Lemma filter_all_true {A} (p : A -> bool) (l : list A) :
  Forall (fun x => p x = true) l -> List.filter p l = l.
Proof.
  induction 1 as [|x l Hx _ IH]; [reflexivity|].
  cbn [List.filter]. by rewrite Hx, IH.
Qed.

Lemma strip_punctuation_filter `{UnicodeCategory} (string : str) :
  shared.strip_punctuation string = List.filter kept string.
Proof.
  unfold shared.strip_punctuation. rewrite !filter_filter_andb.
  apply filter_ext. intros c. unfold kept. by rewrite andb_assoc.
Qed.

(** X6. [strip_punctuation] keeps, in their order, exactly the code
    points whose category starts with none of P, Z and C: nothing of
    these categories is left, what is left was in the string, a string
    without them is returned as it is, and stripping twice is stripping
    once. *)
Theorem strip_punctuation_keeps_the_rest :
  forall (C : UnicodeCategory) (string : str),
    shared.strip_punctuation string = List.filter kept string
    /\ Forall (fun c => kept c = true) (shared.strip_punctuation string)
    /\ sublist (shared.strip_punctuation string) string
    /\ (Forall (fun c => kept c = true) string ->
        shared.strip_punctuation string = string)
    /\ shared.strip_punctuation (shared.strip_punctuation string)
       = shared.strip_punctuation string.
Proof.
  intros C string.
  assert (Hkept : Forall (fun c => kept c = true) (List.filter kept string)).
  { apply List.Forall_forall. intros c Hc. by apply filter_In in Hc as [_ Hc]. }
  rewrite !strip_punctuation_filter.
  split; [reflexivity|]. split; [exact Hkept|]. split.
  { clear Hkept. induction string as [|c string IH]; [constructor|].
    cbn [List.filter]. destruct (kept c).
    - by apply sublist_skip.
    - by apply sublist_cons. }
  split; [apply filter_all_true|].
  by apply filter_all_true.
Qed.

Lemma all_chars_in_Forall (chars : gset N) (string : str) :
  all_chars_in chars string = true <-> Forall (fun c => c ∈ chars) string.
Proof.
  induction string as [|c string IH]; cbn [all_chars_in].
  - split; [constructor|reflexivity].
  - case_bool_decide as Hc.
    + rewrite IH. split; [by constructor|by inversion 1].
    + split; [discriminate|]. inversion 1; contradiction.
Qed.

Lemma all_chars_in_app (chars : gset N) (a b : str) :
  all_chars_in chars (a ++ b) = all_chars_in chars a && all_chars_in chars b.
Proof.
  induction a as [|c a IH]; [reflexivity|].
  cbn [app all_chars_in]. case_bool_decide; [exact IH|reflexivity].
Qed.

Lemma Forall_filter_iff {A} (p : A -> bool) (P : A -> Prop) (l : list A) :
  Forall P (List.filter p l) <-> Forall (fun x => p x = true -> P x) l.
Proof.
  induction l as [|x l IH]; cbn [List.filter].
  - split; constructor.
  - destruct (p x) eqn:Hp.
    + split; inversion 1; subst; constructor; auto; by apply IH.
    + rewrite IH. split; [constructor; [congruence|done]|by inversion 1].
Qed.

(** X7. [is_welsh_utf8] and [is_welsh_festival_string] accept a string
    exactly when each of its code points that [strip_punctuation] keeps
    is in their alphabet; so the empty string is accepted, a
    concatenation is accepted exactly when both parts are, and a string
    the Festival test accepts that has no kept [+] is accepted by the
    Welsh test. *)
Theorem alphabet_tests_ignore_punctuation :
  forall (C : UnicodeCategory) (a b : str),
    (shared.is_welsh_utf8 a = true
     <-> Forall (fun c => kept c = true -> c ∈ shared.welsh_chars) a)
    /\ (is_welsh_festival_string a = true
        <-> Forall (fun c => kept c = true -> c ∈ festival_chrs) a)
    /\ shared.is_welsh_utf8 (a ++ b)
       = shared.is_welsh_utf8 a && shared.is_welsh_utf8 b
    /\ is_welsh_festival_string (a ++ b)
       = is_welsh_festival_string a && is_welsh_festival_string b
    /\ shared.is_welsh_utf8 [] = true
    /\ (is_welsh_festival_string a = true ->
        Forall (fun c => kept c = true ->
                         c <> 43 /\ c <> 47 /\ c <> 58 /\ c <> 92)%N a ->
        shared.is_welsh_utf8 a = true).
Proof.
  intros C a b.
  assert (Hw : forall s, shared.is_welsh_utf8 s = true
                 <-> Forall (fun c => kept c = true -> c ∈ shared.welsh_chars) s).
  { intros s. unfold shared.is_welsh_utf8.
    rewrite strip_punctuation_filter, all_chars_in_Forall.
    apply Forall_filter_iff. }
  assert (Hf : forall s, is_welsh_festival_string s = true
                 <-> Forall (fun c => kept c = true -> c ∈ festival_chrs) s).
  { intros s. unfold is_welsh_festival_string.
    rewrite strip_punctuation_filter, all_chars_in_Forall.
    apply Forall_filter_iff. }
  split; [apply Hw|]. split; [apply Hf|]. split.
  { unfold shared.is_welsh_utf8.
    by rewrite !strip_punctuation_filter, List.filter_app, all_chars_in_app. }
  split.
  { unfold is_welsh_festival_string.
    by rewrite !strip_punctuation_filter, List.filter_app, all_chars_in_app. }
  split; [reflexivity|].
  intros Hfest Hnone. apply Hw. apply Hf in Hfest.
  rewrite Forall_forall in Hfest, Hnone. apply Forall_forall.
  intros c Hc Hk. specialize (Hfest c Hc Hk). specialize (Hnone c Hc Hk).
  destruct Hnone as (H1 & H2 & H3 & H4).
  unfold festival_chrs in Hfest. rewrite elem_of_list_to_set in Hfest.
  unfold shared.welsh_chars. rewrite elem_of_list_to_set.
  rewrite !elem_of_app in *.
  destruct Hfest as [Hl|[Hb|Hm]].
  - left. revert Hl. generalize c. apply Forall_forall.
    apply (bool_decide_unpack _). vm_compute. exact I.
  - apply list_elem_of_singleton in Hb. unfold BACKSLASH in Hb. lia.
  - exfalso. revert Hm. vm_compute.
    intros Hm. repeat (apply elem_of_cons in Hm as [Hm|Hm]; [lia|]).
    by apply elem_of_nil in Hm.
Qed.

Example alphabet_tests_example :
  @shared.is_welsh_utf8 sample.category_ascii_welsh (u "tŷ'r-hên jam") = true
  /\ @shared.is_welsh_utf8 sample.category_ascii_welsh (u "taxi") = false
  /\ @is_welsh_festival_string sample.category_ascii_welsh (u "ty+ ha:f") = true
  /\ @is_welsh_festival_string sample.category_ascii_welsh (u "jam") = false
  /\ @shared.strip_punctuation sample.category_ascii_welsh (u "a+b: c/'d")
     = u "a+bcd".
Proof. repeat split; vm_compute; reflexivity. Qed.

(** ** The text handed to the engine *)

Lemma length_flat_map_escape (s : str) :
  length (flat_map escape_char s)
  = (length s
     + length (List.filter (fun c => (c =? BACKSLASH)%N || (c =? QUOTE)%N) s))%nat.
Proof.
  induction s as [|c s IH]; [reflexivity|].
  cbn [flat_map List.filter]. rewrite length_app, IH. unfold escape_char.
  destruct (N.eqb_spec c BACKSLASH) as [->|Hb]; [cbn [orb length]; lia|].
  destruct (N.eqb_spec c QUOTE) as [->|Hq]; cbn [orb length]; lia.
Qed.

**Task item**
List every line above containing the word "Hnone".

**Expected answer**
  intros Hfest Hnone. apply Hw. apply Hf in Hfest.
  rewrite Forall_forall in Hfest, Hnone. apply Forall_forall.
  intros c Hc Hk. specialize (Hfest c Hc Hk). specialize (Hnone c Hc Hk).
  destruct Hnone as (H1 & H2 & H3 & H4).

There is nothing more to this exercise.